Abstract

Simvastatin is a semisynthetic inhibitor of 3-hydroxy-3-methylglutaryl coenzyme A (HMG-CoA) reductase and is used extensively to treat atherosclerotic cardiovascular disease. Apart from the lipid-lowering effect, simvastatin has been documented to offer impressive vasorelaxant activity. However, the mechanism associated with this vasorelaxant activity has yet not been substantially explored. Thus, the present study has aimed to elucidate the mechanism(s) associated with simvastatin-induced vasorelaxation using an established rat aortic ring model.

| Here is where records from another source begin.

(* ===== verification/Logfire.v ===== *)
(** * [eventforge/integrations/logfire.py]: [LogfireMeter], [LogfireMetricLogger]

    Logfire is third-party: [Tracer] gives its calls as statements over the heap,
    and [TracerOk] what its documentation says of spans, in terms of those that are
    open and those that were ended, each with the exception it was ended with. *)
From S2P Require Import Prelude PyDict Types Observers Observable Meter.

Class Tracer (W : Type) : Type := {
  span : list string -> string -> list (string * val) -> M W nat;    (** [handle.span(name, **attrs)] *)
  enter : nat -> M W unit;
  set_attribute : nat -> string -> val -> M W unit;
  exit : nat -> option exn -> M W unit;
  info : list string -> string -> list (string * val) -> M W unit;
}.

(** [_active_spans] of each meter, and the contexts *)
Class HasSpans (W : Type) : Type := {
  active_spans : nat -> W -> list (nat * nat);
  set_active : nat -> list (nat * nat) -> W -> W;
  context : nat -> W -> option TaskContext;
}.

Module LogfireMeter.
Section ops.
Context {W : Type} `{!Tracer W} `{!HasSpans W}.
Variable repr : val -> string.

Record settings : Type := mkSettings {
  span_name : option (nat -> M W string);        (** a constant or a callable *)
  extract_attributes : option (nat -> M W val);
  log_args : bool;
  log_result : bool;
  tags : list string;
}.
Variable cfg : settings.

Definition read {A} (dflt : A) (f : TaskContext -> A) (ctx : nat) : M W A :=
  gets (fun w => match context ctx w with Some c => f c | None => dflt end).

Definition resolve_name (ctx : nat) : M W string :=
  match span_name cfg with
  | None => read "" ctx_func_name ctx
  | Some f => f ctx
  end.

(** [repr(v) if v else None] *)
Definition repr_or_none (v : val) : val := if truthy v then VStr (repr v) else VNone.

Definition start_attrs (c : TaskContext) : list (string * val) :=
  if log_args cfg
  then [("args", repr_or_none (VTuple (ctx_args c)));
        ("kwargs", repr_or_none (VDict (map (fun kv => (VStr kv.1, kv.2)) (ctx_kwargs c))))]
  else [].

Definition on_start (self ctx : nat) : M W unit :=
  let! attrs := read [] start_attrs ctx in
  let! name := resolve_name ctx in
  let! s := span (tags cfg) name attrs in
  enter s ;;;
  modify (fun w => set_active self (dset (active_spans self w) ctx s) w).

(** The [try] of [_close_span] *)
Definition attach_attributes (s ctx : nat) : M W unit :=
  let! is_success := read true ctx_is_success ctx in
  match extract_attributes cfg with
  | Some f =>
      if is_success then
        try_except (let! extra := f ctx in
                    if truthy extra then set_attribute s "result_attributes" extra else ret tt)
                   (fun _ => ret tt)
      else ret tt
  | None => ret tt
  end ;;;
  let! result := read VNone ctx_result ctx in
  match result with
  | VNone => ret tt
  | v => if log_result cfg then set_attribute s "result" (VStr (repr v)) else ret tt
  end ;;;
  let! error := read None ctx_error ctx in
  match error with
  | Some e =>
      if is_success then ret tt
      else set_attribute s "error" (VStr (exn_str e)) ;;; set_attribute s "error_type" (VStr (exn_type e))
  | None => ret tt
  end ;;;
  let! t := read 0 ctx_execution_time ctx in
  set_attribute s "execution_time" (VInt t).

Definition close_span (self ctx : nat) : M W unit :=
  let! spans := gets (active_spans self) in
  modify (set_active self (ddel spans ctx)) ;;;
  match dget spans ctx with
  | None => ret tt
  | Some s =>
      try_finally (attach_attributes s ctx)
        (let! error := read None ctx_error ctx in exit s error)
  end.

Definition on_success (self ctx : nat) : M W unit := close_span self ctx.
Definition on_failure (self ctx : nat) : M W unit := close_span self ctx.

(** The class, for [attach] *)
Definition LogfireMeter : Meter.class W :=
  Meter.mkClass "logfire" ["LogfireMeter"; "Meter"; "Observable"] Meter.base_dir
    on_start (fun _ _ => ret None) (Some on_success) on_failure (fun _ _ => ret tt).
End ops.
End LogfireMeter.

Module LogfireMetricLogger.
Section ops.
Context {W : Type} `{!Tracer W}.
Variable show : val -> string.

(** [" ".join(f"{k}={v}" ...)] *)
Fixpoint joined (kwargs : list (string * val)) : string :=
  match kwargs with
  | [] => ""
  | [(k, v)] => k +:+ "=" +:+ show v
  | (k, v) :: rest => k +:+ "=" +:+ show v +:+ " " +:+ joined rest
  end.

Definition log (tags : list string) (prefix : string) (kwargs : list (string * val)) : M W unit :=
  info tags (prefix +:+ ": " +:+ joined kwargs) kwargs.
End ops.
End LogfireMetricLogger.

(** * Spans are closed *)
Class TracerOk (W : Type) `{Tracer W} `{HasSpans W} (open : W -> list nat) (ended : W -> list (nat * option exn)) : Prop := {
  span_ok : forall t n a w, exists s w', span t n a w = (Ok s, w') /\ (s ∉ open w) /\
    open w' = open w /\ ended w' = ended w /\ (forall i, active_spans i w' = active_spans i w) /\
    forall c, context c w' = context c w;
  enter_ok : forall s w, exists w', enter s w = (Ok tt, w') /\ open w' = s :: open w /\ ended w' = ended w /\
    (forall i, active_spans i w' = active_spans i w) /\ forall c, context c w' = context c w;
  set_attribute_ok : forall s k v w, let w' := (set_attribute s k v w).2 in open w' = open w /\ ended w' = ended w /\
    (forall i, active_spans i w' = active_spans i w) /\ forall c, context c w' = context c w;
  exit_ok : forall s e w, exists w', exit s e w = (Ok tt, w') /\ open w' = filter (fun x => x <> s) (open w) /\
    ended w' = ended w ++ [(s, e)] /\ (forall i, active_spans i w' = active_spans i w) /\
    forall c, context c w' = context c w;
  active_set : forall i l w, open (set_active i l w) = open w /\ ended (set_active i l w) = ended w /\
    (forall j, active_spans j (set_active i l w) = if decide (j = i) then l else active_spans j w) /\
    forall c, context c (set_active i l w) = context c w;
}.

Section facts.
Context {W : Type} `{Tok : TracerOk W open ended}.
Variable repr : val -> string.
Variable cfg : LogfireMeter.settings (W := W).

(** All that matters here of a heap *)
Definition view (w : W) : list nat * list (nat * option exn) := (open w, ended w).
Definition same (w0 w : W) : Prop :=
  view w = view w0 /\ (forall i, active_spans i w = active_spans i w0) /\ forall c, context c w = context c w0.

(** The user's functions leave the tracer and the contexts alone. *)
Hypothesis user_ok : forall w0,
  (forall f c, LogfireMeter.span_name cfg = Some f -> keeps (same w0) (f c)) /\
  (forall f c, LogfireMeter.extract_attributes cfg = Some f -> keeps (same w0) (f c)).

Lemma keeps_set_attribute w0 s k v : keeps (same w0) (set_attribute s k v).
Proof.
  intros w (Hv & Ha & Hc). destruct (set_attribute_ok s k v w) as (Ho & He & Ha' & Hc').
  split_and!; [unfold view in *; congruence|intros i; by rewrite Ha'|intros c; by rewrite Hc'].
Qed.

Lemma keeps_attach w0 s ctx : keeps (same w0) (LogfireMeter.attach_attributes repr cfg s ctx).
Proof.
  unfold LogfireMeter.attach_attributes, LogfireMeter.read.
  repeat first [apply keeps_ret | apply keeps_gets | apply keeps_set_attribute | by apply (user_ok w0)
    | apply keeps_bind; [|intros ?] | apply keeps_try_except; [|intros ?] | case_match].
Qed.

Lemma start_spec self ctx w w1 :
  LogfireMeter.on_start repr cfg self ctx w = (Ok tt, w1) ->
  exists s, (s ∉ open w) /\ open w1 = s :: open w /\ ended w1 = ended w /\
    active_spans self w1 = dset (active_spans self w) ctx s /\
    (forall i, i <> self -> active_spans i w1 = active_spans i w) /\ forall c, context c w1 = context c w.
Proof.
  unfold LogfireMeter.on_start. unfold LogfireMeter.read at 1, gets at 1, bind at 1.
  assert (keeps (same w) (LogfireMeter.resolve_name cfg ctx)) as Hk.
  { unfold LogfireMeter.resolve_name. destruct (LogfireMeter.span_name cfg) as [f|] eqn:Hf; [|apply keeps_gets].
    by apply (proj1 (user_ok w)). }
  specialize (Hk w (conj eq_refl (conj (fun _ => eq_refl) (fun _ => eq_refl)))).
  unfold bind at 1. destruct (LogfireMeter.resolve_name cfg ctx w) as [[name|e] wn]; [|done].
  destruct Hk as (Hv & Ha & Hc). cbn in Hv, Ha, Hc. unfold view in Hv.
  destruct (span_ok (LogfireMeter.tags cfg) name
    (match context ctx w with Some c => LogfireMeter.start_attrs repr cfg c | None => [] end) wn)
    as (s & ws & Hsp & Hfresh & Ho & He & Ha' & Hc').
  rewrite (bind_run _ _ _ _ _ Hsp). destruct (enter_ok s ws) as (we & Hen & Ho2 & He2 & Ha2 & Hc2).
  rewrite (bind_run _ _ _ _ _ Hen). unfold modify. intros [= <-].
  destruct (active_set self (dset (active_spans self we) ctx s) we) as (Ho3 & He3 & Ha3 & Hc3).
  exists s. split_and!.
  - congruence.
  - congruence.
  - congruence.
  - by rewrite Ha3, decide_True, Ha2, Ha', Ha.
  - intros i Hi. by rewrite Ha3, decide_False, Ha2, Ha', Ha.
  - intros c. by rewrite Hc3, Hc2, Hc', Hc.
Qed.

The results from the study depicted that simvastatin caused significant relaxation in aortic rings pre-contracted with phenylephrine and potassium chloride (KCl). The vasorelaxant effect of simvastatin was attenuated by methylene blue (sGC-dependent cyclic guanosine monophosphate (cGMP) inhibitor), NG-nitro-L-arginine methyl ester (L-NAME; NO synthase inhibitor), 4-aminopyridine (Kv blocker), glibenclamide (KATP blocker), and barium chloride (Kir blocker). In addition, the vasorelaxant effect of simvastatin was slightly reduced by PD123319 (angiotensin II type 2 receptor (AT2R) antagonist). However, indomethacin (COX inhibitor), 1H-[1,2,4]Ox adiazolol [4,3-α]quinoxalin-1-one (ODQ; selective soluble guanylate cyclase (sGC) inhibitor), losartan (angiotensin II type 1 receptor (AT1R) antagonist), atropine (muscarinic receptor blocker), and tetraethyl ammonium (TEA; KCa blocker) did not affect the vasorelaxant effect of simvastatin. Furthermore, simvastatin was found to attenuate the release of calcium (Ca2+) from intracellular stores in the presence of ruthenium red (ryanodine receptor, RyR inhibitor) and extracellular stores via nifedipine (voltage-operated Ca2+ channels, VOCC blocker) and SK&F96365 (receptor-operated Ca2+ channel, ROCC blocker). Thus, it can be concluded that the vasorelaxant effect of simvastatin involves NO/cGMP pathways, AT2R receptors, Ca2+ channels, and K+ channels.